Among the entries below, copy every line that carries the word "index".

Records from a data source

──────────

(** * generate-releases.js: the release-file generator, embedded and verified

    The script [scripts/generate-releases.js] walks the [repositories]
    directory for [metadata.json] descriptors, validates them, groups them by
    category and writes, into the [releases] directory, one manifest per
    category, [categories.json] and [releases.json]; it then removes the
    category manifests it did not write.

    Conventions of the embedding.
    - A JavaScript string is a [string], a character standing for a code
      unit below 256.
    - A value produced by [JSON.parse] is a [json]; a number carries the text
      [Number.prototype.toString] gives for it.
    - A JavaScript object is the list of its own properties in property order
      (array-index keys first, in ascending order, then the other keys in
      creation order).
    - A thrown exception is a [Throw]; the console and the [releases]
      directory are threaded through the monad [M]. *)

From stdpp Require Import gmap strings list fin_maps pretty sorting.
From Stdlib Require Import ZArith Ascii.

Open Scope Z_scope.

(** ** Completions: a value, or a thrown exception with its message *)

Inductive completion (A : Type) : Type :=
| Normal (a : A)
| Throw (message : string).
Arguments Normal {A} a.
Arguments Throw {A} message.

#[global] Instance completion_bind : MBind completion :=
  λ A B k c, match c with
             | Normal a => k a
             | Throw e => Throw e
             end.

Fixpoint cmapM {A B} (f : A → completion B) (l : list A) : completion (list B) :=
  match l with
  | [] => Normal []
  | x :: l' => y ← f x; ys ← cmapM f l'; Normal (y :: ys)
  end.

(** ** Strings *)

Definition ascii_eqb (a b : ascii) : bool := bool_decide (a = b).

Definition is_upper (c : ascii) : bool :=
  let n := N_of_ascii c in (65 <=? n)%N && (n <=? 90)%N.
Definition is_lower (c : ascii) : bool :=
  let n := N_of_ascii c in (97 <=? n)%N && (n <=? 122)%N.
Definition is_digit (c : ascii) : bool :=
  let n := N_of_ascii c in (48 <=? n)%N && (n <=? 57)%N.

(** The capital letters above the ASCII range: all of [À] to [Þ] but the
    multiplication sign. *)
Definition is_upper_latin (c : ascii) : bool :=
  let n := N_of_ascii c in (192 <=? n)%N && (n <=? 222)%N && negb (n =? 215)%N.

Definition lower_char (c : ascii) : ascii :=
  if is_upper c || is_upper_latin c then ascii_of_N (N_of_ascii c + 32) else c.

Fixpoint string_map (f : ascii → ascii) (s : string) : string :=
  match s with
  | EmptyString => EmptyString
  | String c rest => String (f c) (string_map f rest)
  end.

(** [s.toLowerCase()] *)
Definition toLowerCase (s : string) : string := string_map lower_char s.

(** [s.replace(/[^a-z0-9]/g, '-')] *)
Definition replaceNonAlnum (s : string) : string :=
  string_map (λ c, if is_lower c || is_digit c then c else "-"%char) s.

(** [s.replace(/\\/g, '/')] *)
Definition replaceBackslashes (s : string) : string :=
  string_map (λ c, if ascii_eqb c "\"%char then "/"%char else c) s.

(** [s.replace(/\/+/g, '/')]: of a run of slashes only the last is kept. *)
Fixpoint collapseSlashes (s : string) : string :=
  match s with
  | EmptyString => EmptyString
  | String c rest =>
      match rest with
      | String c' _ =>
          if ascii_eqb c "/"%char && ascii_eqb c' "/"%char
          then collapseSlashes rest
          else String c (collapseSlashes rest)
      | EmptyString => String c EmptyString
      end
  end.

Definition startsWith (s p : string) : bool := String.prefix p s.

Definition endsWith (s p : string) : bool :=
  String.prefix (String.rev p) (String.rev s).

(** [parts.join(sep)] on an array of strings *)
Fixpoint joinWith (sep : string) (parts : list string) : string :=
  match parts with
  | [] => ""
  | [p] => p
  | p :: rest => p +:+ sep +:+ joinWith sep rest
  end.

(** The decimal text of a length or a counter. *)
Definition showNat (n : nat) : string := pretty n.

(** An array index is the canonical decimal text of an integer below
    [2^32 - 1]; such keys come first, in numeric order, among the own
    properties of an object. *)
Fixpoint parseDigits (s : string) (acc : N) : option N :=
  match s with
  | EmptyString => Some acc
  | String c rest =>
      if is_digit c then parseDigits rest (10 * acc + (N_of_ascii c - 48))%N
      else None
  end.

──────────

TASK SOLUTION ▸
      (array-index keys first, in ascending order, then the other keys in
(** An array index is the canonical decimal text of an integer below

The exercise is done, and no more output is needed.